(** X4: whenever Block succeeds on an identifier with a hash, the block
    ID it returns is the decoding of that hash, and the height is that of
    a header fetched by height whose ID prints as the hash. *)
Theorem Block_success_sound (rosBlockID : identifier.Block) (w w' : World) height blockID :
  Block rosBlockID w = ((height, blockID, None), w') ->
  Hash rosBlockID <> EmptyString ->
  HexStringToIdentifier (Hash rosBlockID) = (blockID, None)
  /\ exists index w0 header,
       GetBlockHeaderByHeight index w0 = (inr header, w')
       /\ height = Height header
       /\ Hash rosBlockID = Hex (ID header)
       /\ (forall given, Index rosBlockID = Some given -> index = given).
Proof.
  intros Hblock Hhash. revert Hblock. unfold_Block.
  rewrite bool_decide_eq_false_2 by (by intros [_ ?]).
  rewrite bool_decide_eq_true_2 by done.
  destruct (HexStringToIdentifier (Hash rosBlockID)) as [i [e|]] eqn:Hdecode;
    [discriminate|].
  assert (Hsame : forall header : BlockHeader,
            ~ (Hash rosBlockID <> EmptyString /\ Hash rosBlockID <> Hex (ID header)) ->
            Hash rosBlockID = Hex (ID header)).
  { intros header Hcmp. destruct (decide (Hash rosBlockID = Hex (ID header))); [done|].
    destruct Hcmp. by split. }
  destruct (Index rosBlockID) as [index|] eqn:Hindex.
  - rewrite first_floor.
    destruct (GetLatestBlockHeader true w) as [[err|last] w1]; [discriminate|].
    destruct (Height last <? index); [discriminate|].
    destruct (GetBlockHeaderByHeight index w1) as [[err|header] w2] eqn:Hw1; [discriminate|].
    case_bool_decide as Hcmp; [discriminate|]. apply Hsame in Hcmp.
    rewrite <- Hcmp, Hdecode. intros [= <- <- <-]. split; [done|].
    exists index, w1, header. split_and!; [done..|]. by intros given [= ->].
  - destruct (GetBlockHeaderByID (HexToID (Hash rosBlockID)) w) as [[err|found] w1];
      [discriminate|].
    destruct (GetBlockHeaderByHeight (Height found) w1) as [[err|header] w2] eqn:Hw1;
      [discriminate|].
    case_bool_decide as Hcmp; [discriminate|]. apply Hsame in Hcmp.
    rewrite <- Hcmp, Hdecode. intros [= <- <- <-]. split; [done|].
    exists (Height found), w1, header. split_and!; [done..|]. by intros given [=].
Qed.

(** X5: every failure of Block leaves height 0 and the zero ID, and is
    one of: InvalidBlock for a malformed hash, a too-low index or a hash
    mismatch, UnknownBlock with the given index and hash, or a failure of
    the access client or the identifier codec wrapped with its context. *)
Theorem Block_failures (rosBlockID : identifier.Block) (w w' : World) height blockID err :
  Block rosBlockID w = ((height, blockID, Some err), w') ->
  height = 0 /\ blockID = ZeroID /\ expected rosBlockID err.
Proof.
  unfold_Block. unfold expected, contexts.
  repeat first
    [ progress case_bool_decide
    | match goal with
      | |- context [HexStringToIdentifier ?s] =>
          destruct (HexStringToIdentifier s) as [? [?|]]
      | |- context [Index rosBlockID] => destruct (Index rosBlockID) as [?|] eqn:?
      | |- context [GetLatestBlockHeader ?b ?x] =>
          destruct (GetLatestBlockHeader b x) as [[?|?] ?]
      | |- context [GetBlockHeaderByID ?i ?x] =>
          destruct (GetBlockHeaderByID i x) as [[?|?] ?]
      | |- context [GetBlockHeaderByHeight ?i ?x] =>
          destruct (GetBlockHeaderByHeight i x) as [[?|?] ?]
      | |- context [?a <? ?b] => destruct (a <? b)
      end ];
    intros [= <- <- <- <-]; (split; [done|]); (split; [done|]); cbn;
    try (by rewrite !elem_of_cons; tauto);
    eauto 10.
Qed.

(** X6: when the head is consulted (no index and no hash, or an index
    with an absent or well-formed hash) and the access client fails, Block
    returns the client's error wrapped with its context and makes no
    further call. *)
Theorem Block_head_failure (rosBlockID : identifier.Block) (w w1 : World) cause :
  (Index rosBlockID = None -> Hash rosBlockID = EmptyString) ->
  Hash rosBlockID = EmptyString \/ (HexStringToIdentifier (Hash rosBlockID)).2 = None ->
  GetLatestBlockHeader true w = (inl cause, w1) ->
  Block rosBlockID w
  = ((0, ZeroID,
      Some (wrapError (match Index rosBlockID with
                       | None => "could not retrieve last"
                       | Some _ => "could not get last"
                       end) cause)), w1).
Proof.
  intros Hlatest Hhash Hw. unfold_Block.
  destruct (Index rosBlockID) as [index|] eqn:Hindex.
  - rewrite bool_decide_eq_false_2 by (by intros [? _]).
    destruct Hhash as [Hempty|Hhex].
    + rewrite bool_decide_eq_false_2 by (by intros []).
      by rewrite first_floor, Hw.
    + destruct (HexStringToIdentifier (Hash rosBlockID)) as [i [e|]]; [discriminate|].
      case_bool_decide; by rewrite first_floor, Hw.
  - rewrite bool_decide_eq_true_2 by (split; [done | by apply Hlatest]).
    by rewrite Hw.
Qed.

Context `{!IdentifierText}.

(** X7: the identifier rosettaBlockID builds for a block is complete when
    the block ID prints as a non-empty text, and Block resolves it to the
    header at that height when that header is within the head and its ID
    prints as the same text. *)
Theorem Block_rosettaBlockID (height : N) (blockID : Identifier)
    (w w1 w2 : World) last header :
  IdentifierString blockID <> EmptyString ->
  (HexStringToIdentifier (IdentifierString blockID)).2 = None ->
  GetLatestBlockHeader true w = (inr last, w1) ->
  height <= Height last ->
  GetBlockHeaderByHeight height w1 = (inr header, w2) ->
  IdentifierString blockID = Hex (ID header) ->
  CompleteBlockID (rosettaBlockID height blockID) = None
  /\ Block (rosettaBlockID height blockID) w
     = ((Height header, (HexStringToIdentifier (IdentifierString blockID)).1, None), w2).
Proof.
  intros Htext Hhex Hw Hle Hw1 Hsame. split.
  - unfold CompleteBlockID, rosettaBlockID. cbn [Index Hash].
    by rewrite bool_decide_eq_false_2 by (by intros [?|?]).
  - unfold_Block. unfold rosettaBlockID. cbn [Index Hash].
    rewrite bool_decide_eq_false_2 by (by intros [? _]).
    rewrite bool_decide_eq_true_2 by done.
    destruct (HexStringToIdentifier (IdentifierString blockID)) as [i [e|]] eqn:Hdecode;
      [discriminate|].
    rewrite first_floor, Hw.
    destruct (N.ltb_spec (Height last) height) as [|_]; [lia|].
    rewrite Hw1, bool_decide_eq_false_2 by (by intros [_ ?]).
    by rewrite <- Hsame, Hdecode.
Qed.

End validator_paths.

Section validator_paths_examples.
Import failure identifier flow validator blockid blockfailure fixture fixtures.

Lemma Block_rejects_malformed_hash_witness :
  Block {| Index := None; Hash := "0xyz" |} chain
  = ((0, ZeroID, Some (InvalidBlock (NewDescription blockInvalid
        [WithString "block_hash" "0xyz"]))), chain).
Proof.
  exact (Block_rejects_malformed_hash {| Index := None; Hash := "0xyz" |} chain
           (errorString "malformed input") ltac:(done) eq_refl).
Defined.

Lemma Block_index_only_witness :
  Block {| Index := Some 3; Hash := EmptyString |} chain
  = ((3, repeatChar 64 "d", None), chain).
Proof.
  refine (Block_index_only {| Index := Some 3; Hash := EmptyString |} 3
            chain chain chain {| ID := repeatChar 64 "f"; Height := 5 |}
            {| ID := repeatChar 64 "d"; Height := 3 |} (repeatChar 64 "d")
            eq_refl eq_refl eq_refl _ eq_refl eq_refl).
  done.
Defined.

Lemma Block_hash_only_witness :
  Block {| Index := None; Hash := repeatChar 64 "c" |} chain
  = ((2, repeatChar 64 "c", None), chain).
Proof.
  refine (proj1 (Block_hash_only {| Index := None; Hash := repeatChar 64 "c" |}
            chain chain chain {| ID := repeatChar 64 "c"; Height := 2 |}
            {| ID := repeatChar 64 "c"; Height := 2 |}
            eq_refl _ eq_refl eq_refl eq_refl) eq_refl).
  done.
Defined.

Lemma Block_success_sound_witness :
  HexStringToIdentifier (repeatChar 64 "e") = (repeatChar 64 "e", None)
  /\ exists index w0 header,
       GetBlockHeaderByHeight index w0 = (inr header, chain)
       /\ 4 = Height header
       /\ repeatChar 64 "e" = Hex (ID header)
       /\ (forall given, Some 4 = Some given -> index = given).
Proof.
  refine (Block_success_sound {| Index := Some 4; Hash := repeatChar 64 "e" |}
            chain chain 4 (repeatChar 64 "e") eq_refl _).
  done.
Defined.

Lemma Block_failures_witness :
  0 = 0 /\ ZeroID = ZeroID
  /\ expected {| Index := Some 10; Hash := EmptyString |}
       (UnknownBlock 10 EmptyString
          (NewDescription blockTooHigh [WithUint64 "last_index" 5])).
Proof.
  exact (Block_failures {| Index := Some 10; Hash := EmptyString |} chain chain
           0 ZeroID _ eq_refl).
Defined.

Lemma Block_head_failure_witness :
  Block {| Index := Some 1; Hash := EmptyString |} []
  = ((0, ZeroID, Some (wrapError "could not get last" (errorString "no block"))), []).
Proof.
  refine (Block_head_failure {| Index := Some 1; Hash := EmptyString |} [] []
            (errorString "no block") _ (or_introl eq_refl) eq_refl).
  done.
Defined.

Lemma Block_rosettaBlockID_witness :
  CompleteBlockID (rosettaBlockID 3 (repeatChar 64 "d")) = None
  /\ Block (rosettaBlockID 3 (repeatChar 64 "d")) chain
     = ((3, repeatChar 64 "d", None), chain).
Proof.
  refine (Block_rosettaBlockID 3 (repeatChar 64 "d") chain chain chain
            {| ID := repeatChar 64 "f"; Height := 5 |}
            {| ID := repeatChar 64 "d"; Height := 3 |}
            _ eq_refl eq_refl _ eq_refl eq_refl); done.
Defined.

End validator_paths_examples.

(** ** The generator: overrides and construction *)

Section generator_overrides.
Import flow template scripts rendering.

TASK OBJECTIVE: Reproduce every line of the records containing the string "that".

ANSWER TO THIS PROBLEM:
    ID it returns is the decoding of that hash, and the height is that of
    header at that height when that header is within the head and its ID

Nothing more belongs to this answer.